Продолжаем истории из нашей практики, связанные с небанальными методами удалённого доступа атакующих.
В одном из инцидентов злоумышленник модифицировал конфигурацию веб-сервера Apache так, чтобы все запросы, поступающие на URL-адрес https://[имя домена]/proxy/tunnel, проксировались на внутренний адрес 127.0.0.1:8080, с использованием протокола WebSocket Secure. Данный протокол предоставляет двунаправленную шифрованную связь между клиентом (атакующим) и сервером. Содержимое файла конфигурации веб-сервера Apache выглядело так:
<VirtualHost *:443>
...
<Location "/proxy/tunnel">
ProxyPass "wss://127.0.0.1:8080"
</Location>
</VirtualHost>А на порту 8080 для создания канала связи злоумышленник запустил утилиту chisel в качестве сервера, ожидающего входящих соединений, с параметром –reverse.

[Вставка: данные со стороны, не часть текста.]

(** The row [_display_results] adds for the [i]-th record; [str_of_float]
    is [str] on a float. *)
Definition display_row (str_of_float : float -> string) (i : Z) (r : Restaurant)
    : list string :=
  (* Truncate website for display *)
  let website := website r in
  let website :=
    if truthy website && (25 <? String.length website)
    then (slice_to website 22 ++ "...")%string
    else website in
  [ str_of_int i;
    venue_name r;
    or_dash (phone_number r);
    or_dash (email_address r);
    or_dash website;
    or_dash (venue_owner r);
    match rating r with
    | Some x => if truthy x then str_of_float x else "-"
    | None => "-"
    end ].

End Console.

(* ================================================================== *)
(** ** Specification-side vocabulary *)
(* ================================================================== *)

(** *** The record model *)

(** Emptiness as the record model words it: an attribute with no value, the
    empty text or an absent rating.  A rating of zero is a value. *)
Definition has_no_value (v : Value) : bool :=
  match v with
  | VNone => true
  | VStr s => String.eqb s ""
  | VFloat _ => false
  end.

(** What one field holds after [merge]. *)
Definition merged_value (self other : Restaurant) (f : Field) : Value :=
  if truthy (getattr other f) && negb (truthy (getattr self f))
  then getattr other f
  else getattr self f.

(** Every attribute that is filled in [r] is filled in [v]. *)
Definition covers (v r : Restaurant) : Prop :=
  forall f, truthy (getattr r f) = true -> truthy (getattr v f) = true.

(** A record with a name and nothing else. *)
Definition named (name : string) : Restaurant :=
  set_venue_name empty_restaurant name.

(** *** Aggregation *)

(** The distinct elements of a list of keys, in order of first appearance. *)
Fixpoint first_seen (keys : list string) : list string :=
  match keys with
  | [] => []
  | k :: rest => k :: filter (fun k' => negb (String.eqb k' k)) (first_seen rest)
  end.

(** The records of a list that carry the identity key [k], in input order. *)
Definition same_key (k : string) (rs : list Restaurant) : list Restaurant :=
  filter (fun r => String.eqb (identity_key r) k) rs.

(** The first record of a group, gap-fill-merged with each later record of
    the group in order. *)
Definition merged_group (group : list Restaurant) : Restaurant :=
  fold_left merge (tl group) (hd empty_restaurant group).

(** The dict the loop has built, in terms of the input alone. *)
Definition grouped (rs : list Restaurant) (keys : list string) : seen_dict :=
  map (fun k => (k, merged_group (same_key k rs))) keys.


(** The dict of records that a dict of references stands for. *)
Definition image (store : Store) (seen : seen_refs) : seen_dict :=
  map (fun kq => (fst kq, deref store (snd kq))) seen.

(** What the loop over references maintains.  [store0] is the store at
    the call. *)
Record refs_invariant (store0 store : Store) (seen : seen_refs) : Prop := {
  inv_length : List.length store = List.length store0;
  inv_keys : NoDup (map fst seen);
  inv_refs : NoDup (map snd seen);
  inv_unstored :
    forall p, ~ In p (map snd seen) -> deref store p = deref store0 p;
  inv_stored :
    forall k q, In (k, q) seen ->
      q < List.length store /\
      identity_key (deref store q) = k /\
      identity_key (deref store0 q) = k /\
      covers (deref store q) (deref store0 q)
}.

(** *** Google Places details *)

(** The price tier table of the specification. *)
Definition price_symbol (price : Z) : string :=
  if (price =? 0)%Z then "Free"
  else if (price =? 1)%Z then "$"
  else if (price =? 2)%Z then "$$"
  else if (price =? 3)%Z then "$$$"
  else if (price =? 4)%Z then "$$$$"
  else "".
(** * World of Pirates: the map processor [tools/process_map.py]

    A shallow embedding of the three pure stages of the tool,

      [clean_map]               image  -> boolean land mask
      [generate_shallow_water]  mask   -> terrain grid (0 water, 1 shallow, 2 land)
      [terrain_to_image]        grid   -> RGB buffer

    and the properties the specification states about them.

    Modelling conventions.
    - A two-dimensional numpy array is a list of rows; numpy arrays are
      rectangular by construction, which the predicate [rect] records.
    - Python integers are [Z].  An integer index into an axis of length [n]
      follows numpy: [0 <= i < n] selects position [i], [-n <= i < 0] wraps
      around, anything else raises [IndexError] (here: [None]).
    - Functions that can raise return [option]; the loops of
      [generate_shallow_water] thread their mutated variable ([terrain], then
      [min_dist]) through [for_each].
    - Floating point values are binary64 and round to nearest, ties to even.
      A distance [np.sqrt n] is kept as the integer [n] it is the root of
      (type [distance]); the rounding of the root shows where it is compared
      with the radius ([dist_le_int], [float64_slack]).  The conversion of an
      integer to binary64 is [float64_of_int].  Each definition says on which
      integers it is the binary64 operation. *)

From Stdlib Require Import ZArith QArith Reals Lia.
From stdpp Require Import base option list numbers.

Local Open Scope Z_scope.

(** ** numpy arrays *)

(** A two-dimensional array: the list of its rows. *)
Abbreviation grid A := (list (list A)).

Module Np.

(** [a.shape] of a two-dimensional array.  An array without rows is given
    width 0; it has no cell whatever its width. *)
Definition shape {A} (a : grid A) : Z * Z :=
  (Z.of_nat (length a), Z.of_nat (from_option length 0%nat (head a))).

Global Arguments shape : simpl never.

(** Every row has the width reported by [shape]. *)
Definition rect {A} (a : grid A) : Prop :=
  Forall (λ row, Z.of_nat (length row) = (shape a).2) a.

(** Integer index into an axis of length [n]. *)
Definition index (n : nat) (i : Z) : option nat :=
  if bool_decide (0 ≤ i < Z.of_nat n) then Some (Z.to_nat i)
  else if bool_decide (- Z.of_nat n ≤ i < 0) then Some (Z.to_nat (i + Z.of_nat n))
  else None.

(** [a[y, x]] *)
Definition getitem {A} (a : grid A) (y x : Z) : option A :=
  i ← index (length a) y;
  row ← a !! i;
  j ← index (length row) x;
  row !! j.

(** [a[y, x] = v] *)
Definition setitem {A} (a : grid A) (y x : Z) (v : A) : option (grid A) :=
  i ← index (length a) y;
  row ← a !! i;
  j ← index (length row) x;
  Some (<[i := <[j := v]> row]> a).

(** [np.zeros((height, width), dtype)] with [zero] the zero of the dtype. *)
Definition zeros {A} (zero : A) (height width : Z) : grid A :=
  replicate (Z.to_nat height) (replicate (Z.to_nat width) zero).

(** [a[mask] = v] for a boolean [mask]: numpy refuses a mask whose shape
    differs from the array's. *)
Definition setmask {A} (a : grid A) (mask : grid bool) (v : A) : option (grid A) :=
  if bool_decide (length <$> a = length <$> mask)
  then Some (zip_with (zip_with (λ old (b : bool), if b then v else old)) a mask)
  else None.

(** [a == v], elementwise. *)
Definition eq_scalar (a : grid Z) (v : Z) : grid bool :=
  fmap (M := list) (fmap (M := list) (λ c, bool_decide (c = v))) a.

(** The cell in row [i], column [j], counted from the top-left corner. *)
Definition cell {A} (a : grid A) (i j : nat) : option A :=
  a !! i ≫= (.!! j).

End Np.

(** [range(start, stop)] *)
Definition range (start stop : Z) : list Z := seqZ start (stop - start).

(** [for i in l: s = body i s], where the body may raise. *)
Fixpoint for_each {S : Type} (l : list Z) (body : Z → S → option S) (s : S)
  : option S :=
  match l with
  | [] => Some s
  | i :: l' => s' ← body i s; for_each l' body s'
  end.

(** ** Distances: [float('inf')] or the square root of an integer *)

Inductive distance : Type :=
| inf : distance
| sqrt_of (n : Z) : distance.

Эти действия позволили злоумышленнику создать туннель и получить доступ к внутренней инфраструктуре, маскируя сетевую активность под легитимный шифрованный HTTPS-трафик.
Как детектировать:
Для обнаружения подобных способов создания туннеля необходимо:
— отслеживать изменения файлов конфигурации веб-сервера Apache и проверять их на наличие строк «ProxyPass» и «wss://»,
— мониторить запуски процессов с подозрительными аргументами (например --reverse, --socks5),
— выявлять в журналах веб-приложений аномальное количество обращений к URL-адресам, не предусмотренных в логике веб-приложения.
Также рекомендуется размещать публично доступные серверы в отдельном сегменте (DMZ) и мониторить активность на них средствами EDR.